General News of Wednesday, 27 June 2007

Source: GNA

Ankaful Maximum security prison to be operational by end of year

Ankaful (C/R), June 27, GNA - Mr William Asiedu, the Director-General of the Ghana Prisons Service, has said the maximum security prisons at Ankaful, being built at the cost of 70 billion cedis, would become operational by the end of the year.

He said the project, which started in October last year and is now 75 per cent complete, comprises a six single storey buildings, a kitchen, dinning-hall, a football park, water-closet places of convenience and recreational facility centres and that the prison could conveniently accommodate 2,000 inmates.

Mr Asiedu said this in an address to inaugurate a 36-member prisons building team drawn from Ankaful, Winneba, Osamkrom and Sekondi prison stations at Ankaful.

The building team was established to undertake the construction of a three-bedroom 10-unit block of accommodation for junior prison officers at Ankaful by the end of the year and other service building projects. He said the maximum security prison, which would be the first of its kind in the country, would surpass the Nsawam medium security prison that was built initially to accommodate 717 inmates but now has 2,913 prisoners in it.

Mr Asiedu said the maximum security prison would accommodate accused persons who are sentenced to 20 years imprisonment and above and hardened criminals.

When it becomes operational, this category of criminals in Kumasi, Nsawam and other prison stations would be transferred to the Ankaful maximum security prison.

Mr Asiedu expressed concern over the poor state of the training facilities at the prisons that made it impossible for trade instructors to impart skills to inmates and stressed the need for the prisons to have adequately equipped workshops to ensure effective acquisition of employable skills by the inmates.

Mr Asiedu said in 2005, out of over 9,000 convicts, only 698 of them benefited from vocational training in the prisons and described this as insignificant.

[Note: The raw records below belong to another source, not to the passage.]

Record DB : Type := mkDB {
  db_tasks : gmap Z Task;
  db_dependencies : list (Z * Z);
  db_requirements : gmap Z Requirement;
  db_evidence : gmap Z Evidence;
  db_attempts : gmap Z Attempt;
  db_leases : gmap Z LeaseRow;
  db_events : list Event;
  db_dead_letters : gmap Z DeadLetter;
  db_outbox : gmap Z OutboxRow;
  db_audit : list AuditEvent }.

Definition set_tasks (v : gmap Z Task) (d : DB) : DB :=
  mkDB v (db_dependencies d) (db_requirements d) (db_evidence d) (db_attempts d)
    (db_leases d) (db_events d) (db_dead_letters d) (db_outbox d) (db_audit d).
Definition set_dependencies (v : list (Z * Z)) (d : DB) : DB :=
  mkDB (db_tasks d) v (db_requirements d) (db_evidence d) (db_attempts d)
    (db_leases d) (db_events d) (db_dead_letters d) (db_outbox d) (db_audit d).
Definition set_requirements (v : gmap Z Requirement) (d : DB) : DB :=
  mkDB (db_tasks d) (db_dependencies d) v (db_evidence d) (db_attempts d)
    (db_leases d) (db_events d) (db_dead_letters d) (db_outbox d) (db_audit d).
Definition set_evidence (v : gmap Z Evidence) (d : DB) : DB :=
  mkDB (db_tasks d) (db_dependencies d) (db_requirements d) v (db_attempts d)
    (db_leases d) (db_events d) (db_dead_letters d) (db_outbox d) (db_audit d).
Definition set_attempts (v : gmap Z Attempt) (d : DB) : DB :=
  mkDB (db_tasks d) (db_dependencies d) (db_requirements d) (db_evidence d) v
    (db_leases d) (db_events d) (db_dead_letters d) (db_outbox d) (db_audit d).
Definition set_leases (v : gmap Z LeaseRow) (d : DB) : DB :=
  mkDB (db_tasks d) (db_dependencies d) (db_requirements d) (db_evidence d) (db_attempts d)
    v (db_events d) (db_dead_letters d) (db_outbox d) (db_audit d).
Definition set_events (v : list Event) (d : DB) : DB :=
  mkDB (db_tasks d) (db_dependencies d) (db_requirements d) (db_evidence d) (db_attempts d)
    (db_leases d) v (db_dead_letters d) (db_outbox d) (db_audit d).
Definition set_dead_letters (v : gmap Z DeadLetter) (d : DB) : DB :=
  mkDB (db_tasks d) (db_dependencies d) (db_requirements d) (db_evidence d) (db_attempts d)
    (db_leases d) (db_events d) v (db_outbox d) (db_audit d).
Definition set_outbox (v : gmap Z OutboxRow) (d : DB) : DB :=
  mkDB (db_tasks d) (db_dependencies d) (db_requirements d) (db_evidence d) (db_attempts d)
    (db_leases d) (db_events d) (db_dead_letters d) v (db_audit d).
Definition set_audit (v : list AuditEvent) (d : DB) : DB :=
  mkDB (db_tasks d) (db_dependencies d) (db_requirements d) (db_evidence d) (db_attempts d)
    (db_leases d) (db_events d) (db_dead_letters d) (db_outbox d) v.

He commended the government for signing a six-million-dollar contract with Paramount Logistics Co-operation of South Africa that would enable the Prison Service take delivery of workshop equipment, vehicles and other logistics by the end of the year. This would boost industrial training in the prisons and strategically position the service to increase its income generation ventures.

Mr Asiedu said the Retention Bill has been passed by parliament and the service could now retain 60 percent of its generated income to undertake its activities and promote the welfare of the officers. Mr Oppong Tweneboa-Kodua, the Regional Prison Commander, said the building team comprising, masons, carpenters, steel benders, electricians, plumbers and painters, among others, drawn from the other prison stations, would be supervised by the prison's architects at headquarters in Accra.

This would save the government a lot of money and that it would enable the government and Ghanaians in general to know that the service was not a "waste pipe" and given the needed resources it could build its own houses and generate income as well, thereby not relying solely on the government for support.

He said the building team could train the inmates to become self-employed after serving their sentences.